Quick Answer: NFP is the monthly US jobs report showing employment changes excluding farm workers. It is the most important economic indicator, causing massive forex volatility on first Friday of each month.
What are Non‑Farm Payrolls (NFP)?
Non‑Farm Payrolls measure monthly changes in U.S. employment excluding farm workers, private household staff, and nonprofits. Released the first Friday each month, NFP is a top‑tier market mover for USD, rates, and risk assets.
What’s Inside the Report
- Headline payrolls: Net jobs added or lost (Establishment survey).
- Unemployment rate (U‑3): From the Household survey; watch labor‑force participation.
- Average hourly earnings: Wage growth feeds services inflation and policy expectations.
- Revisions: Prior months are often revised—sometimes the real story.
Two Surveys, One Narrative
Establishment (payrolls) and Household (unemployment) can diverge. Let yields arbitrate if FX overreacts to one side.
Why NFP Moves FX
Strong payrolls and wages lift front‑end yields and the dollar by raising odds of a hawkish FOMC. Weak data does the opposite. Because positioning is often heavy into the release, surprises can trigger sharp squeezes in EUR/USD, USD/JPY, and high‑beta pairs.
Trading Playbook
- Size down or pre‑hedge; spreads and slippage spike at 8:30 ET.
- Wait for the 2–3 minute washout; then align with rate moves if they persist.

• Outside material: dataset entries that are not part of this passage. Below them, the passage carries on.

(** An upload that was verified and whose version has the right form. *)
Definition saveUpload (id : string) (now : Z) (c : PkgContents) (s : Store) : Store :=
  mkStore (<[id := mkMeta id (cVersion c) (cPlatform c) (cArch c) now false]> (metas s)) ({[id]} ∪ files s).
(** saveExternalPackage: a package of a peer is published at once. *)
Definition saveExternalPackage (id : string) (now : Z) (c : PkgContents) (s : Store) : Store :=
  mkStore (<[id := mkMeta id (cVersion c) (cPlatform c) (cArch c) now true]> (metas s)) ({[id]} ∪ files s).

(** apiPackageReceive: whether it is new, and then passed on. *)
Definition apiPackageReceive (id : string) (now : Z) (c : PkgContents) (s : Store) : Store * bool :=
  let '(packages, s) := listPackages s in
  if existsb (fun p => sameTarget (cPlatform c) (cArch c) p && String.eqb (mVersion p) (cVersion c)) packages then (s, false)
  else (saveExternalPackage id now c s, true).

Definition pkgKey (p : PackageMeta) : string := (mPlatform p ++ "/" ++ mArch p ++ "@" ++ mVersion p)%string.

(** ** Merging with a peer *)

(** Groups by platform and architecture, of the peer's published packages and the local ones. *)
Definition groupsOf (remote local : list PackageMeta) : list (list PackageMeta) :=
  let all := (List.filter mPublished remote ++ local)%list in
  let keys := remove_dups (map (fun p => (mPlatform p, mArch p)) all) in
  map (fun k => List.filter (fun p => sameTarget k.1 k.2 p) all) keys.
Definition targetKeys (remote local : list PackageMeta) : gset string :=
  list_to_set (concat (map (fun g => map pkgKey (take packageRetention (newestFirst g))) (groupsOf remote local))).

(** Downloads in the order of the peer's list; [download] gives a verified package or fails,
    [fresh] the id under which it is saved. *)
Fixpoint downloads (target : gset string) (have : gset string) (download : PackageMeta -> option PkgContents) (fresh : PackageMeta -> string)
    (now : Z) (remote : list PackageMeta) (s : Store) : Store * bool :=
  match remote with
  | [] => (s, true)
  | p :: remote =>
      if negb (bool_decide (pkgKey p ∈ target)) || bool_decide (pkgKey p ∈ have) then downloads target have download fresh now remote s
      else match download p with
           | None => let '(s, _) := downloads target have download fresh now remote s in (s, false)
           | Some c => downloads target ({[pkgKey p]} ∪ have) download fresh now remote (saveExternalPackage (fresh p) now c s)
           end
  end.

(** The local packages outside the target, and second copies of those inside. *)
Fixpoint toDelete (target kept : gset string) (local : list PackageMeta) : list PackageMeta :=
  match local with
  | [] => []
  | p :: local =>
      if bool_decide (pkgKey p ∈ target) && negb (bool_decide (pkgKey p ∈ kept)) then toDelete target ({[pkgKey p]} ∪ kept) local
      else p :: toDelete target kept local
  end.

Definition syncFromPeer (remote : list PackageMeta) (download : PackageMeta -> option PkgContents) (fresh : PackageMeta -> string) (now : Z) (s : Store) : Store :=
  let '(local, s) := listPackages s in
  let target := targetKeys remote local in
  let '(s, ok) := downloads target (list_to_set (map pkgKey local)) download fresh now remote s in
  if ok then foldl (fun s p => removeFile (mID p) s) s (toDelete target ∅ local) else s.

(** checkForNewerVersion: whether the process ends to start the package. *)
Definition checkForNewerVersion (platform arch version : string) (c : PkgContents) : bool :=
  String.eqb (cPlatform c) platform && String.eqb (cArch c) arch && (0 <? CompareVersions (cVersion c) version).

(** ** The order of versions *)

Lemma ascii_compare_lt a b : Ascii.compare a b = Lt <-> (N_of_ascii a < N_of_ascii b)%N.
Proof. unfold Ascii.compare. apply N.compare_lt_iff. Qed.
Lemma ascii_compare_eq a b : Ascii.compare a b = Eq -> a = b.
Proof. unfold Ascii.compare. intros H%N.compare_eq_iff. rewrite <- (ascii_N_embedding a), H, ascii_N_embedding. done. Qed.
Lemma ascii_compare_refl a : Ascii.compare a a = Eq.
Proof. unfold Ascii.compare. apply N.compare_refl. Qed.

Lemma string_ltb_trans a : forall b c, String.ltb a b = true -> String.ltb b c = true -> String.ltb a c = true.
Proof.
  unfold String.ltb. induction a as [| x a IH]; intros [| y b] [| z c]; cbn; try done.
  destruct (Ascii.compare x y) eqn:E1; try done; destruct (Ascii.compare y z) eqn:E2; try done.
  - apply ascii_compare_eq in E1, E2. subst. rewrite ascii_compare_refl. apply IH.
  - apply ascii_compare_eq in E1. subst. rewrite E2. done.
  - apply ascii_compare_eq in E2. subst. rewrite E1. done.
  - intros _ _. apply (proj1 (ascii_compare_lt _ _)) in E1. apply (proj1 (ascii_compare_lt _ _)) in E2.
    assert (E : Ascii.compare x z = Lt) by (apply (proj2 (ascii_compare_lt _ _)); eapply N.lt_trans; done). rewrite E. done.
Qed.

Lemma string_ltb_total a b : a <> b -> String.ltb b a = negb (String.ltb a b).
Proof.
  intros Hn. unfold String.ltb. rewrite (String.compare_antisym b a). destruct (String.compare a b) eqn:E; try done.
  apply String.compare_eq_iff in E. done.
Qed.

(** What a version is compared by. *)
Inductive rank := Dev | Hash (s : string) | Tag (segments : list Z) (commits : Z).
Definition rankOf (v : string) : rank :=
  if String.eqb v "dev" then Dev else match parseVersion v with (Some t, c) => Tag t c | (None, _) => Hash v end.

Definition sgn3 (x y : Z) : Z := if x <? y then -1 else if y <? x then 1 else 0.
(** The comparison of ranks with [n] segments. *)
Definition cmpRank (n : nat) (a b : rank) : Z :=
  match a, b with
  | Dev, Dev => 0
  | Dev, _ => -1
  | _, Dev => 1
  | Hash x, Hash y => if String.eqb x y then 0 else if String.ltb x y then -1 else 1
  | Hash _, Tag _ _ => -1
  | Tag _ _, Hash _ => 1
  | Tag t c, Tag u d => let x := cmpSegments n 0 t u in if x =? 0 then sgn3 c d else x
  end.
Definition width (a b : rank) : nat := match a, b with Tag t _, Tag u _ => Nat.max (length t) (length u) | _, _ => 0 end.

Lemma cmpSegments_values n : forall i a b, cmpSegments n i a b = -1 \/ cmpSegments n i a b = 0 \/ cmpSegments n i a b = 1.
Proof. induction n as [| n IH]; intros i a b; cbn; [auto |]. destruct (_ <? _); [auto |]. destruct (_ <? _); auto. Qed.

Lemma cmpSegments_beyond n : forall i a b, (length a <= i)%nat -> (length b <= i)%nat -> cmpSegments n i a b = 0.
Proof.
  induction n as [| n IH]; intros i a b Ha Hb; cbn; [done |]. rewrite !nth_overflow by done.
  rewrite Z.ltb_irrefl. apply IH; lia.
Qed.

Lemma cmpSegments_wide n : forall m i a b, (Nat.max (length a) (length b) <= i + n)%nat -> (n <= m)%nat -> cmpSegments m i a b = cmpSegments n i a b.
Proof.
  induction n as [| n IH]; intros m i a b Hl Hm; [apply cmpSegments_beyond; lia |]. destruct m as [| m]; [lia |]. cbn.
  rewrite (IH m) by lia. done.
Qed.

Lemma cmpRank_wide n a b : (width a b <= n)%nat -> cmpRank n a b = cmpRank (width a b) a b.
Proof.
  destruct a as [| x | t c], b as [| y | u d]; try done. cbn [width cmpRank]. intros H.
  rewrite (cmpSegments_wide (Nat.max (length t) (length u)) n) by lia. done.
Qed.

Lemma rank_same a b : CompareVersions a b = cmpRank (width (rankOf a) (rankOf b)) (rankOf a) (rankOf b).
Proof.
  unfold CompareVersions. destruct (String.eqb_spec a b) as [-> | Hn].
  { unfold rankOf. destruct (String.eqb b "dev"); [done |]. destruct (parseVersion b) as [[t |] c]; cbn.
    - assert (E : forall n i, cmpSegments n i t t = 0) by (induction n as [| n IH]; intros i; cbn; [done |]; rewrite Z.ltb_irrefl; apply IH).
      rewrite E. unfold sgn3. rewrite Z.ltb_irrefl. done.
    - rewrite String.eqb_refl. done. }
  unfold rankOf. destruct (String.eqb_spec a "dev") as [-> | Ha].
  { destruct (String.eqb_spec b "dev") as [Hb | Hb]; [congruence |]. destruct (parseVersion b) as [[t |] c]; done. }
  destruct (String.eqb_spec b "dev") as [-> | Hb]; [destruct (parseVersion a) as [[t |] c]; done |].
  destruct (parseVersion a) as [[t |] c], (parseVersion b) as [[u |] d]; cbn; try done.
  - set (x := cmpSegments _ _ _ _). destruct (cmpSegments_values (Nat.max (length t) (length u)) 0 t u) as [E | [E | E]]; fold x in E; rewrite E; done.
  - apply String.eqb_neq in Hn. rewrite Hn. done.
Qed.

Lemma cmpSegments_opp n : forall i a b, cmpSegments n i b a = - cmpSegments n i a b.
Proof.
  induction n as [| n IH]; intros i a b; cbn; [done |].
  destruct (Z.ltb_spec (nth i a 0) (nth i b 0)), (Z.ltb_spec (nth i b 0) (nth i a 0)); try done; lia.
Qed.

Lemma sgn3_opp x y : sgn3 y x = - sgn3 x y.
Proof. unfold sgn3. destruct (Z.ltb_spec x y), (Z.ltb_spec y x); try done; lia. Qed.

Lemma cmpRank_opp n a b : cmpRank n b a = - cmpRank n a b.
Proof.
  destruct a as [| x | t c], b as [| y | u d]; cbn; try done.
  - rewrite (String.eqb_sym y x). destruct (String.eqb_spec x y) as [| Hn]; [done |]. rewrite (string_ltb_total x y Hn).
    destruct (String.ltb x y); done.
  - rewrite (cmpSegments_opp n 0 t u), (sgn3_opp c d). destruct (cmpSegments_values n 0 t u) as [E | [E | E]]; rewrite E; done.
Qed.

Lemma cmpSegments_trans n : forall i a b c,
  cmpSegments n i a b <= 0 -> cmpSegments n i b c <= 0 ->
  cmpSegments n i a c <= 0 /\ (cmpSegments n i a c = 0 -> cmpSegments n i a b = 0 /\ cmpSegments n i b c = 0).
Proof.
  induction n as [| n IH]; intros i a b c; cbn; [done |].
  destruct (Z.ltb_spec (nth i a 0) (nth i b 0)), (Z.ltb_spec (nth i b 0) (nth i a 0)),
    (Z.ltb_spec (nth i b 0) (nth i c 0)), (Z.ltb_spec (nth i c 0) (nth i b 0)),
    (Z.ltb_spec (nth i a 0) (nth i c 0)), (Z.ltb_spec (nth i c 0) (nth i a 0)); try lia; intros Hx Hy; auto.
Qed.

Lemma cmpRank_trans n a b c : cmpRank n a b <= 0 -> cmpRank n b c <= 0 -> cmpRank n a c <= 0.
Proof.
  destruct a as [| x | t i], b as [| y | u j], c as [| z | w k]; cbn; try lia; try done.
  - intros H1 H2. destruct (String.eqb_spec x z) as [| Hxz]; [lia |].
    destruct (String.eqb_spec x y) as [<- | Hxy]; [apply String.eqb_neq in Hxz; rewrite Hxz in H2; exact H2 |].
    destruct (String.eqb_spec y z) as [<- | Hyz]; [exact H1 |].
    destruct (String.ltb x y) eqn:E1; [| lia]. destruct (String.ltb y z) eqn:E2; [| lia].
    rewrite (string_ltb_trans x y z E1 E2). lia.
  - intros H1 H2.
    assert (Ha : cmpSegments n 0 t u <= 0) by (destruct (Z.eqb_spec (cmpSegments n 0 t u) 0); lia).
    assert (Hb : cmpSegments n 0 u w <= 0) by (destruct (Z.eqb_spec (cmpSegments n 0 u w) 0); lia).
    destruct (cmpSegments_trans n 0 t u w Ha Hb) as [Hle Heq].
    destruct (Z.eqb_spec (cmpSegments n 0 t w) 0) as [E | E]; [| exact Hle]. destruct (Heq E) as [E1 E2].
    rewrite E1 in H1. rewrite E2 in H2. cbn in H1, H2. unfold sgn3 in *.
    destruct (Z.ltb_spec i j), (Z.ltb_spec j i), (Z.ltb_spec j k), (Z.ltb_spec k j), (Z.ltb_spec i k), (Z.ltb_spec k i); lia.
Qed.

Lemma compare_opp a b : CompareVersions b a = - CompareVersions a b.
Proof.
  rewrite !rank_same. rewrite cmpRank_opp. f_equal. replace (width (rankOf b) (rankOf a)) with (width (rankOf a) (rankOf b)); [done |].
  destruct (rankOf a), (rankOf b); cbn; try done. apply Nat.max_comm.
Qed.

- Track wages and revisions—wage surprises often drive the second leg.
- Use key levels to structure risk; avoid chasing the first candle.
Positioning and Risk
Into NFP, options markets often price elevated volatility. Consider reducing directional exposure or using defined‑risk structures. Algos can whipsaw the first seconds; let Treasuries lead your FX bias. Document outcomes to refine your playbook over time.
Scenario map: A strong headline with hot wages and rising participation is USD‑positive; a soft headline with cooling wages and downward revisions is USD‑negative. Mixed prints often net out in rates—trade only if the front end picks a direction.
Additional Clues
- ADP and ISM employment components offer noisy, early hints—treat as context, not signals.
- Watch continuing claims trends; turning points often foreshadow payroll slowdowns.
- Sector leadership (goods vs. services) influences which FX pairs react most.